Adventure ain't what it used to be. |
That first trip to the Salmon we played how many can we
catch. We’d get lazy and stretch out in warm November sun after tangling with another
nature-defying steelhead.
It wasn’t meant to happen again, but exceptional years
became normal. Another year followed when the river was all ours and we lost
count of monotonous ten pounders, each as pristine as the wildest salmon, and
twice the fight.
These steelhead made us dream of going back; to thinking
well of six hours straight
along 90 West; looking forward to staying
at Roger’s place; rising before December dawns to all that inevitable weather.
Until they weren’t there.
Steelhead numbers have fallen away in recent years and now we’ve got cold
feet. Adventure is taking a backseat because the catching isn’t the way it was.
We’d have to fish all day for no takes, maybe only one chance for the hero shot
the whole trip. Those odds aren’t good, so there’s no need to long for
something we never thought attainable.
It’s easier this way.
Going now would be “like real steelheading is meant to be”,
and we’d still have everything else – pretend cabin comforts, friends distracted from
work, the whiskey and music, and likely more rested river than ever before. We’d
have to work for a fish, to hunt the river like we always wanted to before all those fish spoiled us.
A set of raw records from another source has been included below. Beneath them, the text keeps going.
(* ===== verification/Zonelist.v ===== *)
(** * Memory maps of the boot shuffler: com32/lib/syslinux/zonelist.c

    A memory map is the list of its zones in order; the zone that holds an
    address is the last one whose start does not exceed it, and the list ends
    with a zone of type [SMT_END] (start 0, the wrapped-around top of memory).
    [memmap_at] is the abstract view: the type of every address.  Reading the
    next node of the end of the list is a NULL dereference, [None] here. *)

From S2P Require Import Prelude.
Open Scope word_scope.

(** ** Data *)

(** [src/com32/include/syslinux/movebits.h:30-39 syslinux_memmap_types] *)
Inductive smt :=
  | SMT_ERROR | SMT_END | SMT_UNDEFINED | SMT_FREE
  | SMT_RESERVED | SMT_ALLOC | SMT_ZERO | SMT_TERMINAL.

#[export] Instance smt_eq_dec : EqDecision smt.
Proof. solve_decision. Defined.

(** [src/com32/include/syslinux/movebits.h:41-45 struct syslinux_memmap] *)
Record zone := Zone { z_start : Z; z_type : smt }.

(** [src/com32/include/syslinux/movebits.h:47-50 valid_terminal_type] *)
Definition valid_terminal_type (t : smt) : bool :=
  bool_decide (t = SMT_FREE) || bool_decide (t = SMT_TERMINAL).

Definition is_end (z : zone) : bool := bool_decide (z_type z = SMT_END).

(** ** Operations *)

(** [src/com32/lib/syslinux/zonelist.c:47-70 syslinux_init_memmap] *)
Definition syslinux_init_memmap (m : Mem.t) : option (list zone) * Mem.t :=
  let (sp, m1) := Mem.malloc m in
  if negb sp then (None, m1)
  else
    let (ep, m2) := Mem.malloc m1 in
    if negb ep then (None, m2)
    else (Some [Zone 0 SMT_UNDEFINED; Zone 0 SMT_END], m2).

(** The search loop of [syslinux_add_memmap]: the nodes passed, the type of
    the last of them, and the nodes from [*mpp] on.
    [src/com32/lib/syslinux/zonelist.c:95-100 syslinux_add_memmap] *)
Fixpoint add_seek (start : Z) (oldtype : smt) (l : list zone)
  : option (list zone * smt * list zone) :=
  match l with
  | [] => None
  | mp :: l' =>
      if (z_start mp <? start) && negb (is_end mp) then
        let* (pre, o, rest) := add_seek start (z_type mp) l' in
        Some (mp :: pre, o, rest)
      else Some ([], oldtype, l)
  end.

(** Splicing in, or reclaiming, the start token: [inl] when [malloc] fails.
    [src/com32/lib/syslinux/zonelist.c:102-123 syslinux_add_memmap] *)
Definition add_open (start : Z) (type oldtype : smt) (rest : list zone) (m : Mem.t)
  : option (Mem.t + list zone * smt * list zone * Mem.t) :=
  match rest with
  | [] => None
  | mp :: tl =>
      if (start <? z_start mp) || is_end mp then
        if bool_decide (type <> oldtype) then
          let (ok, m') := Mem.malloc m in
          if ok then Some (inr ([Zone start type], oldtype, rest, m'))
          else Some (inl m')
        else Some (inr ([], oldtype, rest, m))
      else
        if bool_decide (type <> oldtype)
        then Some (inr ([Zone (z_start mp) type], z_type mp, tl, m))
        else Some (inr ([], oldtype, rest, m))
  end.

(** Removing the nodes the new region swallows.
    [src/com32/lib/syslinux/zonelist.c:125-129 syslinux_add_memmap] *)
Fixpoint add_swallow (last : Z) (oldtype : smt) (rest : list zone)
  : option (smt * list zone) :=
  match rest with
  | [] => None
  | mp :: tl =>
      if z_start mp ⊟ 1 <? last then add_swallow last (z_type mp) tl
      else Some (oldtype, rest)
  end.

(** The end token, or the merge with the following region.
    [src/com32/lib/syslinux/zonelist.c:131-149 syslinux_add_memmap] *)
Definition add_close (last : Z) (type oldtype : smt) (rest : list zone) (m : Mem.t)
  : option (Z * list zone * Mem.t) :=
  match rest with
  | [] => None
  | mp :: tl =>
      if last <? z_start mp ⊟ 1 then
        if bool_decide (oldtype <> type) then
          let (ok, m') := Mem.malloc m in
          if ok then Some (0, Zone (last ⊞ 1) oldtype :: rest, m')
          else Some (-1, rest, m')
        else Some (0, rest, m)
      else
        if bool_decide (z_type mp = type) then Some (0, tl, m)
        else Some (0, rest, m)
  end.

(** The return value, the list afterwards and the allocator; [None] is a NULL
    dereference.
    [src/com32/lib/syslinux/zonelist.c:76-155 syslinux_add_memmap] *)
Definition syslinux_add_memmap (list0 : list zone) (start len : Z) (type : smt)
    (m : Mem.t) : option (Z * list zone * Mem.t) :=
  if len =? 0 then Some (0, list0, m)
  else
    let last := start + len ⊟ 1 in
    let* (pre, oldtype, rest) := add_seek start SMT_END list0 in
    let* opened := add_open start type oldtype rest m in
    match opened with
    | inl m' => Some (-1, list0, m')
    | inr (tok, oldtype1, rest1, m1) =>
        let* (oldtype2, rest2) := add_swallow last oldtype1 rest1 in
        let* (rv, rest3, m3) := add_close last type oldtype2 rest2 m1 in
        Some (rv, pre ++ tok ++ rest3, m3)
    end.

(** The inner loop of [syslinux_memmap_type], entered at a zone that holds
    [start] but ends before [last].
    [src/com32/lib/syslinux/zonelist.c:176-182 syslinux_memmap_type] *)
Fixpoint type_cross (last : Z) (l : list zone) : option smt :=
  match l with
  | [] => None
  | z :: tl =>
      if valid_terminal_type (z_type z) then
        match tl with
        | _ :: nxt :: _ =>
            if last <=? z_start nxt ⊟ 1 then Some SMT_TERMINAL
            else type_cross last tl
        | _ => None
        end
      else Some SMT_ERROR
  end.

(** [src/com32/lib/syslinux/zonelist.c:162-189 syslinux_memmap_type] *)
Fixpoint memmap_type_loop (l : list zone) (start last : Z) : option smt :=
  match l with
  | [] => None
  | z :: tl =>
      if is_end z then Some SMT_ERROR
      else
        match tl with
        | [] => None
        | nxt :: _ =>
            let llast := z_start nxt ⊟ 1 in
            if z_start z <=? start then
              if last <=? llast then Some (z_type z)
              else if start <=? llast then type_cross last l
              else memmap_type_loop tl start last
            else memmap_type_loop tl start last
        end
  end.

(** [src/com32/lib/syslinux/zonelist.c:162-189 syslinux_memmap_type] *)
Definition syslinux_memmap_type (l : list zone) (start len : Z) : option smt :=
  memmap_type_loop l start (start + len ⊟ 1).

(** The search keeps the best node so far as its start and size.
    [src/com32/lib/syslinux/zonelist.c:201-210 syslinux_memmap_largest] *)
Fixpoint largest_loop (type : smt) (l : list zone) (best : option Z) (best_size : Z)
  : option (option Z * Z) :=
  match l with
  | [] => None
  | z :: tl =>
      if is_end z then Some (best, best_size)
      else
        match tl with
        | [] => None
        | nxt :: _ =>
            let size := z_start nxt ⊟ z_start z in
            if bool_decide (z_type z = type) && (best_size <? size)
            then largest_loop type tl (Some (z_start z)) size
            else largest_loop type tl best best_size
        end
  end.

(** [Some (inr (start, len))] is the return value 0 with the outputs,
    [Some (inl tt)] the return value -1.
    [src/com32/lib/syslinux/zonelist.c:194-219 syslinux_memmap_largest] *)
Definition syslinux_memmap_largest (l : list zone) (type : smt)
  : option (unit + Z * Z) :=
  let* (best, best_size) := largest_loop type l None 0 in
  match best with
  | None => Some (inl tt)
  | Some start => Some (inr (start, best_size))
  end.

(** [src/com32/lib/syslinux/zonelist.c:237-256 syslinux_memmap_highest] *)
Fixpoint highest_loop (type : smt) (start len ceiling align : Z) (l : list zone)
    (best : Z) : option Z :=
  match l with
  | [] => None
  | z :: tl =>
      if is_end z then Some best
      else
        match tl with
        | [] => None
        | nxt :: _ =>
            let size := z_start nxt ⊟ z_start z in
            if bool_decide (z_type z <> type) then
              highest_loop type start len ceiling align tl best
            else if z_start z ⊞ size <=? start then
              highest_loop type start len ceiling align tl best
            else if ceiling <=? z_start z ⊞ len then
              highest_loop type start len ceiling align tl best
            else
              let best1 :=
                if z_start z ⊞ size <? ceiling
                then align_down (u32 (z_start z + size - len)) align
                else align_down (ceiling ⊟ len) align in
              highest_loop type start len ceiling align tl
                (if best1 <? start then 0 else best1)
        end
  end.

(** [src/com32/lib/syslinux/zonelist.c:230-264 syslinux_memmap_highest] *)
Definition syslinux_memmap_highest (l : list zone) (type : smt)
    (start len ceiling align : Z) : option (unit + Z) :=
  let* best := highest_loop type start len ceiling align l 0 in
  Some (if best =? 0 then inl tt else inr best).

(** [src/com32/lib/syslinux/zonelist.c:271-297 syslinux_memmap_find_type] *)
Fixpoint syslinux_memmap_find_type (l : list zone) (type : smt)
    (min_start min_len align : Z) : option (unit + Z * Z) :=
  match l with
  | [] => None
  | z :: tl =>
      if is_end z then Some (inl tt)
      else
        if bool_decide (z_type z = type) then
          match tl with
          | [] => None
          | nxt :: _ =>
              let xstart := align_up (Z.max min_start (z_start z)) align in
              if (xstart <? z_start nxt) && (min_len <=? z_start nxt ⊟ xstart)
              then Some (inr (xstart, z_start nxt ⊟ xstart))
              else syslinux_memmap_find_type tl type min_start min_len align
          end
        else syslinux_memmap_find_type tl type min_start min_len align
  end.

(** A fresh copy of every node; on failure what was copied is freed.
    [src/com32/lib/syslinux/zonelist.c:316-337 syslinux_dup_memmap] *)
Fixpoint syslinux_dup_memmap (l : list zone) (m : Mem.t) : option (list zone) * Mem.t :=
  match l with
  | [] => (Some [], m)
  | z :: tl =>
      let (ok, m1) := Mem.malloc m in
      if ok then
        let (r, m2) := syslinux_dup_memmap tl m1 in
        (option_map (cons (Zone (z_start z) (z_type z))) r, m2)
      else (None, m1)
  end.
(* ===== verification/Movebits.v ===== *)
(** * The move-list computation: com32/lib/syslinux/movebits.c

    A move list is the list of its fragments; a pointer to a link of it
    ([struct syslinux_movelist **]) is the position where a list is cut in two.
    The functions run in a monad over the allocator: [None] is a NULL
    dereference, [Bail] the exit through the [bail] label (or the [longjmp] a
    failed allocation makes to it), after which the caller sees -1.  The
    asserts of the file are no-ops (com32/include/assert.h). *)

From S2P Require Import Prelude Zonelist.
Open Scope word_scope.

(** ** Data *)

(** [src/com32/include/syslinux/movebits.h:14-19 struct syslinux_movelist] *)
Record frag := Frag { f_dst : Z; f_src : Z; f_len : Z }.

#[export] Instance frag_eq_dec : EqDecision frag.
Proof. solve_decision. Defined.

(** How a computation that may leave through [bail] ends. *)
Inductive outcome (A : Type) :=
  | Ret (a : A)
  | Bail.
Arguments Ret {A} a.
Arguments Bail {A}.

Definition M (A : Type) : Type := Mem.t -> option (outcome A * Mem.t).

Definition ret {A} (a : A) : M A := fun m => Some (Ret a, m).
Definition bail {A} : M A := fun m => Some (Bail, m).

Definition bind {A B} (c : M A) (k : A -> M B) : M B := fun m =>
  match c m with
  | Some (Ret a, m') => k a m'
  | Some (Bail, m') => Some (Bail, m')
  | None => None
  end.

(** A computation that only reads through pointers. *)
Definition lift {A} (o : option A) : M A := fun m =>
  match o with Some a => Some (Ret a, m) | None => None end.

Notation "'let!' x := c 'in' k" := (bind c (fun x => k))
  (at level 10, x pattern, c at level 100, k at level 200).

(** ** Operations on lists *)

(** [src/com32/lib/syslinux/movebits.c:55-69 new_movelist] *)
Definition new_movelist (dst src len : Z) : M frag := fun m =>
  let (ok, m') := Mem.malloc m in
  if ok then Some (Ret (Frag dst src len), m') else Some (Bail, m').

(** [src/com32/lib/syslinux/movebits.c:71-83 dup_movelist] *)
Fixpoint dup_movelist (src : list frag) : M (list frag) :=
  match src with
  | [] => ret []
  | s :: next =>
      let! ml := new_movelist (f_dst s) (f_src s) (f_len s) in
      let! rest := dup_movelist next in
      ret (ml :: rest)
  end.

(** [src/com32/lib/syslinux/movebits.c:85-91 add_freelist] *)
Definition add_freelist (mmap : list zone) (start len : Z) (type : smt) : M (list zone) :=
  fun m =>
    match syslinux_add_memmap mmap start len type m with
    | Some (rv, l, m') => if rv =? 0 then Some (Ret l, m') else Some (Bail, m')
    | None => None
    end.
(** C2: under the conditions below, the computation ends within as many turns as
    there are bytes to move, and if it answers a move list, executing it in
    order copies every byte of every fragment from where it was at the start to
    its destination, and writes nothing but free memory, memory to be zeroed and
    source material; it may also give up. The conditions: the memory map is well
    formed, not all usable and has no memory of last resort ([SMT_TERMINAL];
    [terminal_zone_overrun] is a wrong move list with it); the fragments are not
    empty and do not wrap around, and no two share a source byte or a
    destination byte, so that [shuffle_dealias] has nothing to do
    ([dealias_misses_overlap] is a wrong move list otherwise); every eviction is
    aligned, that is, what it moves away lies at an end of what the first
    fragment needs (decided by a run of the model; [unaligned_eviction_corrupts]
    is a wrong move list without it); and memory is granted whenever it is asked
    for. *)
Theorem compute_movelist_correct {A} (mem0 : Z -> A) fuel ifrags memmap m :
  input_ok ifrags memmap -> (length (bytes ifrags) <= fuel)%nat ->
  evictions_aligned fuel ifrags memmap = true -> Mem.reliable m ->
  exists o m', syslinux_compute_movelist fuel ifrags memmap m = Some (o, m') /\
    match o with
    | Ret mvs =>
        (forall f i, f ∈ ifrags -> 0 <= i < f_len f ->
           run_moves mvs mem0 (f_dst f + i) = mem0 (f_src f + i)) /\
        (forall a, ~ writable memmap ifrags a -> run_moves mvs mem0 a = mem0 a)
    | Bail => True
    end.
Proof.
  intros (Hmap & Hlen & Hok & Hn1 & Hn2) Hfuel Hal Hm.
  destruct (wp_run _ _ _ m Hm (wp_compute_movelist mem0 fuel ifrags memmap Hmap Hlen Hok Hn1 Hn2 Hfuel Hal))
    as (o & m' & E & _ & Ho).
  exists o, m'; split; [auto|]; destruct o as [mvs|]; [|done]; destruct Ho as (Hplaced & Hframe & _).
  split; [|auto]; intros f i Hf Hi; apply Hplaced.
  apply list_elem_of_In, in_flat_map; exists f; split; apply list_elem_of_In; auto.
  apply elem_pairs; lia.
Qed.
(* ===== verification/Libfat.v ===== *)
(** * Reading FAT volumes: libfat

    The library the installers use to find the sectors of ldlinux.sys in a FAT
    volume.  The caller's read function is a parameter, [disk]: the 512 bytes of
    a sector, or [None] for a read that fails.  A filesystem carries the cache of
    the sectors read so far; the functions thread it and the allocator. *)

From S2P Require Import Prelude.

Definition LIBFAT_SECTOR_SIZE : nat := 512.

(** [(libfat_sector_t) -1] *)
Definition SECTOR_ERROR : Z := 18446744073709551615.

(** [src/libfat/libfatint.h:31-35 enum fat_type] *)
Inductive fat_type_t := FAT12 | FAT16 | FAT28.

(** [src/libfat/libfatint.h:37-53 struct libfat_filesystem] *)
Record filesystem := Fs {
  fat_type : fat_type_t;
  clustsize : Z;
  clustshift : Z;
  endcluster : Z;
  rootcluster : Z;
  fat : Z;
  rootdir : Z;
  data : Z;
  fend : Z;
  sectors : list (Z * list Z)
}.

Definition set_sectors (l : list (Z * list Z)) (fs : filesystem) : filesystem :=
  Fs (fat_type fs) (clustsize fs) (clustshift fs) (endcluster fs) (rootcluster fs)
    (fat fs) (rootdir fs) (data fs) (fend fs) l.

Section volume.
Variable disk : Z -> option (list Z).

(** ** The cache *)

(** [src/libfat/cache.c:54-65 libfat_flush] *)
Definition libfat_flush (fs : filesystem) : filesystem := set_sectors [] fs.

(** A structure for a sector, flushing the cache when there is no memory.
    [src/libfat/cache.c:31-39 libfat_get_sector] *)
Definition new_sector (fs : filesystem) (m : Mem.t) : bool * filesystem * Mem.t :=
  let (ok, m) := Mem.malloc m in
  if ok then (true, fs, m)
  else
    let fs := libfat_flush fs in
    let (ok, m) := Mem.malloc m in
    (ok, fs, m).

(** [src/libfat/cache.c:22-52 libfat_get_sector] *)
Definition libfat_get_sector (n : Z) (fs : filesystem) (m : Mem.t)
  : option (list Z) * filesystem * Mem.t :=
  match find (fun ls => ls.1 =? n) (sectors fs) with
  | Some ls => (Some ls.2, fs, m)
  | None =>
      let '(ok, fs, m) := new_sector fs m in
      if ok then
        match disk n with
        | Some d => (Some d, set_sectors ((n, d) :: sectors fs) fs, m)
        | None => (None, fs, m)
        end
      else (None, fs, m)
  end.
Chances are good the rewards would be greater now than ever
before.
Jonny
PS. I wrote this to highlight what, to my mind at least, seems like an imbalance between what I've come to expect and what I actually always wanted. Multiple fish days are great, but I got to asking myself whether they have dented my sense of adventure, and the greater satisfaction of attaining something that is harder to come by. Mostly it's my own reminder to go and find out, to put in more time exploring the river for the chance of a fish that deserves our effort, rather than waiting to see what will happen.